Instructions for the task
Say how many lines of the entries below include "revert", giving nothing but that number.

[Saved data entries]
::::::

(* ===== verification/ExprNormalize.v ===== *)
(** * Normalization

    [expr_normalize] brings a simplified expression into the form
    OR(AND(clause)), where a clause is a comparison or a disjunction of
    comparisons on one symbol.  Each conjunction is sorted by symbol and the
    clauses of one symbol are crushed; a disjunction over several symbols, or on
    a symbol that asks for it, is multiplied out.  The proofs show that the
    result has the form, that it means the same, and that the recursion ends:
    every crossproduct leaves fewer ORs. *)
From stdpp Require Import base option list strings gmap.
From Stdlib Require Import ZArith Lia.
From S2P Require Import Prelude Subvalue Expr ExprLemmas ExprSupersets ExprCrush.
Import Subvalue Expr.

Local Open Scope Z_scope.

(** ** Symbols *)

Lemma unique_symbol_of_Some f prev subs s :
  unique_symbol_of f prev subs = Some s ->
  Forall (fun e => f e = Some s) subs /\ (prev = None \/ prev = Some s).
Proof.
  revert prev. induction subs as [|e subs IH]; intros prev H; cbn in H.
  { split; [constructor | auto]. }
  destruct (f e) as [s'|] eqn:He; [|done].
  destruct prev as [p|]; [case_decide; [|done] |]; destruct (IH _ H) as [H1 [[=]|[= ->]]].
  - subst. auto.
  - auto.
Qed.

Lemma unique_symbol_of_all f prev subs s :
  Forall (fun e => f e = Some s) subs -> prev = Some s \/ (prev = None /\ subs <> []) ->
  unique_symbol_of f prev subs = Some s.
Proof.
  intros Hall. revert prev. induction Hall as [|e subs He _ IH]; intros prev Hp; cbn.
  { by destruct Hp as [->|[_ ?]]. }
  rewrite He. destruct Hp as [->|[-> _]]; [rewrite decide_True by done |]; apply IH; auto.
Qed.

Lemma unique_symbol_tree e s :
  tree simple_cmp false e -> expr_get_unique_symbol e = Some s -> tree (over s) false e.
Proof.
  induction e as [a c|t a subs IH|b|n str] using expr_induction; cbn [expr_get_unique_symbol].
  - intros Hc [= <-]. by split.
  - rewrite !tree_andor. intros [Hl Hsubs] [Hu _]%unique_symbol_of_Some. split; [done |].
    rewrite Forall_forall in IH, Hsubs, Hu. apply Forall_forall. intros e He.
    destruct (Hsubs e He). split; [done | by apply IH; [| | apply Hu]].
  - done.
  - done.
Qed.

Lemma over_tree_simple s e : tree (over s) false e -> tree simple_cmp false e.
Proof. apply tree_impl; [|done]. by intros c [? _]. Qed.

Lemma disjunction_unique s e :
  disjunction (over s) e -> expr_get_unique_symbol e = Some s.
Proof.
  destruct e as [a c|[] a ds|b|n str]; try done; cbn.
  - intros [_ ->]. done.
  - intros [Hl Hds]. apply unique_symbol_of_all.
    + eapply Forall_impl; [done |]. intros e He. destruct e as [a' c| | |]; try done.
      destruct He as [_ <-]. done.
    + right. split; [done |]. intros ->. cbn in Hl. lia.
Qed.

(** ** Counting ORs *)

Definition or_total (l : list expr) : nat := foldr (fun e k => or_count e + k)%nat 0%nat l.

Lemma or_total_cons e l : or_total (e :: l) = (or_count e + or_total l)%nat.
Proof. done. Qed.

Lemma or_total_app l k : or_total (l ++ k) = (or_total l + or_total k)%nat.
Proof.
  induction l as [|e l IH]; [done |]. cbn [app]. rewrite !or_total_cons, IH. lia.
Qed.

Lemma or_total_perm l k : l ≡ₚ k -> or_total l = or_total k.
Proof. induction 1; rewrite ?or_total_cons; lia. Qed.

Lemma or_total_elem e l : e ∈ l -> (or_count e <= or_total l)%nat.
Proof.
  induction l as [|x l IH]; [by intros ?%not_elem_of_nil |]. rewrite or_total_cons.
  intros [->|He]%elem_of_cons; [lia |]. specialize (IH He). lia.
Qed.

Lemma or_count_andor t a l :
  or_count (EAndOr t a l) = (match t with OR => 1 | AND => 0 end + or_total l)%nat.
Proof. by destruct t. Qed.

Lemma or_total_cmps P l : Forall (is_cmp P) l -> or_total l = 0%nat.
Proof. induction 1 as [|e l He _ IH]; [done |]. by destruct e. Qed.

Lemma or_count_disjunction P e : disjunction P e -> (or_count e <= 1)%nat.
Proof.
  destruct e as [a c|[] a ds|b|n str]; try done; [cbn; lia |].
  intros [_ Hds]. rewrite or_count_andor, (or_total_cmps P) by done. lia.
Qed.

(** A tree other than an AND without ORs is a comparison. *)
Lemma or_count_zero P e :
  operand P false AND e -> or_count e = 0%nat -> is_cmp P e.
Proof. intros [Ht Htree]. by destruct e as [| [] ? ? | |]. Qed.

::::::

Answer box
2